• **TASK DESCRIPTION**
For the records below, print the lines from the line with "Lemma case_ranges_ok : forallb" through the line with "intros Hok Hin." exactly as written; include both end lines and exclude the rest.

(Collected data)
◆ ◆ ◆ ◆

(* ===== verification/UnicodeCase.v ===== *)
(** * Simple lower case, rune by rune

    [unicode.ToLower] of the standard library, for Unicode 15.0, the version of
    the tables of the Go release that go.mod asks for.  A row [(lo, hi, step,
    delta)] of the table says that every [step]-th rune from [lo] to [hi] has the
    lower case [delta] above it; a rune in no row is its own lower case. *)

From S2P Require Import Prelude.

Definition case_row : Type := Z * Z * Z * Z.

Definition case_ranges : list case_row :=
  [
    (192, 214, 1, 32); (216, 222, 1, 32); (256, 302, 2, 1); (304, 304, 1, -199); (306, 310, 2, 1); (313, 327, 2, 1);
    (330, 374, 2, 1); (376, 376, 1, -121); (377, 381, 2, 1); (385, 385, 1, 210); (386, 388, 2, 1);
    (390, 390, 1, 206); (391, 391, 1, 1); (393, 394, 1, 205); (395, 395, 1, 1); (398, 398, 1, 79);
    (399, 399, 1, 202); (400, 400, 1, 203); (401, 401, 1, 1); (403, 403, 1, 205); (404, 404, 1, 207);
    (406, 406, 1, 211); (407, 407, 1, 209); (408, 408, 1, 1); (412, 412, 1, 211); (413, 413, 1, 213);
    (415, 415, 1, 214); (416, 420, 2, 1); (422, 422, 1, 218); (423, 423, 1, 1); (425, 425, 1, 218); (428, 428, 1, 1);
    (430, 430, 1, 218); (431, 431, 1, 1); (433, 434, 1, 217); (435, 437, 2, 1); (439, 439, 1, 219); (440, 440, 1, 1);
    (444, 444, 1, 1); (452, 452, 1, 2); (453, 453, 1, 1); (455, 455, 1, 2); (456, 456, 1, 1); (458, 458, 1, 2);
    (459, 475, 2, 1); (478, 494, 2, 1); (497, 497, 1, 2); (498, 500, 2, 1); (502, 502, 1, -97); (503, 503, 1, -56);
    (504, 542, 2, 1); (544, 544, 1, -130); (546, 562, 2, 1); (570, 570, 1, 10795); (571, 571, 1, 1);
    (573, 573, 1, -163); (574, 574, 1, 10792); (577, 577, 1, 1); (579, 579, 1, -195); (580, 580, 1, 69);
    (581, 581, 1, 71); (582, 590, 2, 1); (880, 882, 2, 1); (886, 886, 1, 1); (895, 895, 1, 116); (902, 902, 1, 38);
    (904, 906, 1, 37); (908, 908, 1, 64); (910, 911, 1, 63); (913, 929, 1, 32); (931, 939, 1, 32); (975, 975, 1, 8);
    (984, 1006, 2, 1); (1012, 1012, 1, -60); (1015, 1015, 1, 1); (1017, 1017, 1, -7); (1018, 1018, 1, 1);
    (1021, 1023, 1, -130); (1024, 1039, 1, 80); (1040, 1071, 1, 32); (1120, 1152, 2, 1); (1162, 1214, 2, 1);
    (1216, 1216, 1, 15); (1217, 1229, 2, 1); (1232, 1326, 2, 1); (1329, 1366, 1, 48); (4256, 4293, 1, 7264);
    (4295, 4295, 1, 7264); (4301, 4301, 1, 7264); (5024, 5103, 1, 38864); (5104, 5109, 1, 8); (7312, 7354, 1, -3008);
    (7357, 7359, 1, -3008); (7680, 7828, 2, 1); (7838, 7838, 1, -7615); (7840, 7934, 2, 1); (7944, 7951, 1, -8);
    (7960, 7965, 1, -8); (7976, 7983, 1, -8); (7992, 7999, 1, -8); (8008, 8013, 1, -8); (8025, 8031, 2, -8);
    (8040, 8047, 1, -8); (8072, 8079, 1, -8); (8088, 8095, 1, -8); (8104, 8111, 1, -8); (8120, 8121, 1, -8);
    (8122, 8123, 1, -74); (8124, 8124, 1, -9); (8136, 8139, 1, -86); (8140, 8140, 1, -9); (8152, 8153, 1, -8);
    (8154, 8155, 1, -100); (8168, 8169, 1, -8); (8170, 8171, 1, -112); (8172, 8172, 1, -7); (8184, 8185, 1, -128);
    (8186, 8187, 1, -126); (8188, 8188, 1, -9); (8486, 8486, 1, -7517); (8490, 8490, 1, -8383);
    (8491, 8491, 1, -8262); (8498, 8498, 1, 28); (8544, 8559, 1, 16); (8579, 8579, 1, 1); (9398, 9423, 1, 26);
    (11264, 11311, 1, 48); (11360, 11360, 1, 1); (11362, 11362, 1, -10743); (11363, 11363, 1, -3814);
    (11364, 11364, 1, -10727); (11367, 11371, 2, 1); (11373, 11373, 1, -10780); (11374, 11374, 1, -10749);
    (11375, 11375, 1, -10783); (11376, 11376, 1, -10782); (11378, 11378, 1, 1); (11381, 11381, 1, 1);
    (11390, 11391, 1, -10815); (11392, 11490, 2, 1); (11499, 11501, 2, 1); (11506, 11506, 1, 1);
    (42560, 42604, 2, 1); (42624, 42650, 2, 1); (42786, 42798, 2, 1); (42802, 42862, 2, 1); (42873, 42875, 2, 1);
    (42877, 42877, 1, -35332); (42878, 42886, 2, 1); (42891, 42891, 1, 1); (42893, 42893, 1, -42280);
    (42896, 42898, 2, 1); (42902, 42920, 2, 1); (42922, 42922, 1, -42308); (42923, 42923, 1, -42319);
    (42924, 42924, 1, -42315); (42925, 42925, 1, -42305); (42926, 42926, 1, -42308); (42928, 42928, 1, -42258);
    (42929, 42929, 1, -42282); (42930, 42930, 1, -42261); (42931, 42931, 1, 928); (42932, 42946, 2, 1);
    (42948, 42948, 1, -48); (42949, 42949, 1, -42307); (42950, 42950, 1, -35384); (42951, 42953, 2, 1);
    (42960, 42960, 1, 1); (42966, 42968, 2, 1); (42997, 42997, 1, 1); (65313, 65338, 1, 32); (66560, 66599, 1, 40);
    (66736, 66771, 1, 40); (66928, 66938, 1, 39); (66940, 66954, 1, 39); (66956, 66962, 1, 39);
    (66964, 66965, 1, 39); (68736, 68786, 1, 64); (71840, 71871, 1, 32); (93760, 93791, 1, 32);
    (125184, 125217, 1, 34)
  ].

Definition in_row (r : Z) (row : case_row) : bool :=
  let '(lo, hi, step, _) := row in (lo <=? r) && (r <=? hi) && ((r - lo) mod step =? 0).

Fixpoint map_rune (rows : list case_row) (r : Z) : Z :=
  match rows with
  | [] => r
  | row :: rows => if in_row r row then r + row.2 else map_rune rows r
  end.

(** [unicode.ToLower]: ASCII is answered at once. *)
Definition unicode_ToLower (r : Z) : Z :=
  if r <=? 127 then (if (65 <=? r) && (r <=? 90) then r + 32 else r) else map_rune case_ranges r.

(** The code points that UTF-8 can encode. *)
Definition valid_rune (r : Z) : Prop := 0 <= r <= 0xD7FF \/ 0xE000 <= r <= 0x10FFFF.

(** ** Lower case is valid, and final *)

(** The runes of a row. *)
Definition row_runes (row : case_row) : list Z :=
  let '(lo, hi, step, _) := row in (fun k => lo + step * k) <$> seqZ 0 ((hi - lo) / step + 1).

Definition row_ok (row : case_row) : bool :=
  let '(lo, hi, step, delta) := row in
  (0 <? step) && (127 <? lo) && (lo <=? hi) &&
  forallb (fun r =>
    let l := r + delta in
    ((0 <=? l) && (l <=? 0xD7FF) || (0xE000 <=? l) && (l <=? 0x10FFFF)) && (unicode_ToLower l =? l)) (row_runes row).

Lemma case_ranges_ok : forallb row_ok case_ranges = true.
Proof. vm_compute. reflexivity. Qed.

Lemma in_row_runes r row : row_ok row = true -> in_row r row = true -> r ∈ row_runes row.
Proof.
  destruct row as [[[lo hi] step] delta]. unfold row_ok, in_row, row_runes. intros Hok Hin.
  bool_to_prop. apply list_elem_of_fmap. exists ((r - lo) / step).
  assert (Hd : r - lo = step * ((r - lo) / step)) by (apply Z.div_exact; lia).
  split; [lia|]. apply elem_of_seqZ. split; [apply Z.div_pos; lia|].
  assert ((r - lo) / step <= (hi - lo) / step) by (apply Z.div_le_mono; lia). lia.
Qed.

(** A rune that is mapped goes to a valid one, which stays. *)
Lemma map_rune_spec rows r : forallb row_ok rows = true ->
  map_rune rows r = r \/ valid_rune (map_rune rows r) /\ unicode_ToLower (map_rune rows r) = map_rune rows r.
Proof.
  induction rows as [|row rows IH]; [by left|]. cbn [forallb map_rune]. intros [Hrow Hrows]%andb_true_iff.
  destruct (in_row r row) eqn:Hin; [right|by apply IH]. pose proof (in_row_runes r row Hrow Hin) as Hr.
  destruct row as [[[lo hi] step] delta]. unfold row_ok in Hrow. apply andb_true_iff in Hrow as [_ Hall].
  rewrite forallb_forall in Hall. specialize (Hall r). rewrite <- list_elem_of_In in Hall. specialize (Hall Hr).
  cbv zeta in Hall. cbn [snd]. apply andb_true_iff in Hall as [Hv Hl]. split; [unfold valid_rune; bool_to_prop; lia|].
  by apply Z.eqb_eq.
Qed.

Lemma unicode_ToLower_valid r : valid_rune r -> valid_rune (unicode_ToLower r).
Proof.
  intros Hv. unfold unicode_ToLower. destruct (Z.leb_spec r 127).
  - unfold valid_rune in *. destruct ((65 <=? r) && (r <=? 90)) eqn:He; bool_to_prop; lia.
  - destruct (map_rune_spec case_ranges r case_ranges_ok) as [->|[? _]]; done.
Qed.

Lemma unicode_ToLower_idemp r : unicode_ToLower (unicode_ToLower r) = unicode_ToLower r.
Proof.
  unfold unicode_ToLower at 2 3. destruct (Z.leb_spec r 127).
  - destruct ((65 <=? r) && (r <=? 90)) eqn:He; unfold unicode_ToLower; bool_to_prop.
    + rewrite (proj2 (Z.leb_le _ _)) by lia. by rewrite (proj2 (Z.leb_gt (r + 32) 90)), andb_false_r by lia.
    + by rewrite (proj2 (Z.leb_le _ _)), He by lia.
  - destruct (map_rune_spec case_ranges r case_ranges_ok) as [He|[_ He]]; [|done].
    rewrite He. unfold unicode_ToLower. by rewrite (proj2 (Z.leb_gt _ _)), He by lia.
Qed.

◆ ◆ ◆ ◆

• **ANSWER SPACE**
Lemma case_ranges_ok : forallb row_ok case_ranges = true.
Proof. vm_compute. reflexivity. Qed.

Lemma in_row_runes r row : row_ok row = true -> in_row r row = true -> r ∈ row_runes row.
Proof.
  destruct row as [[[lo hi] step] delta]. unfold row_ok, in_row, row_runes. intros Hok Hin.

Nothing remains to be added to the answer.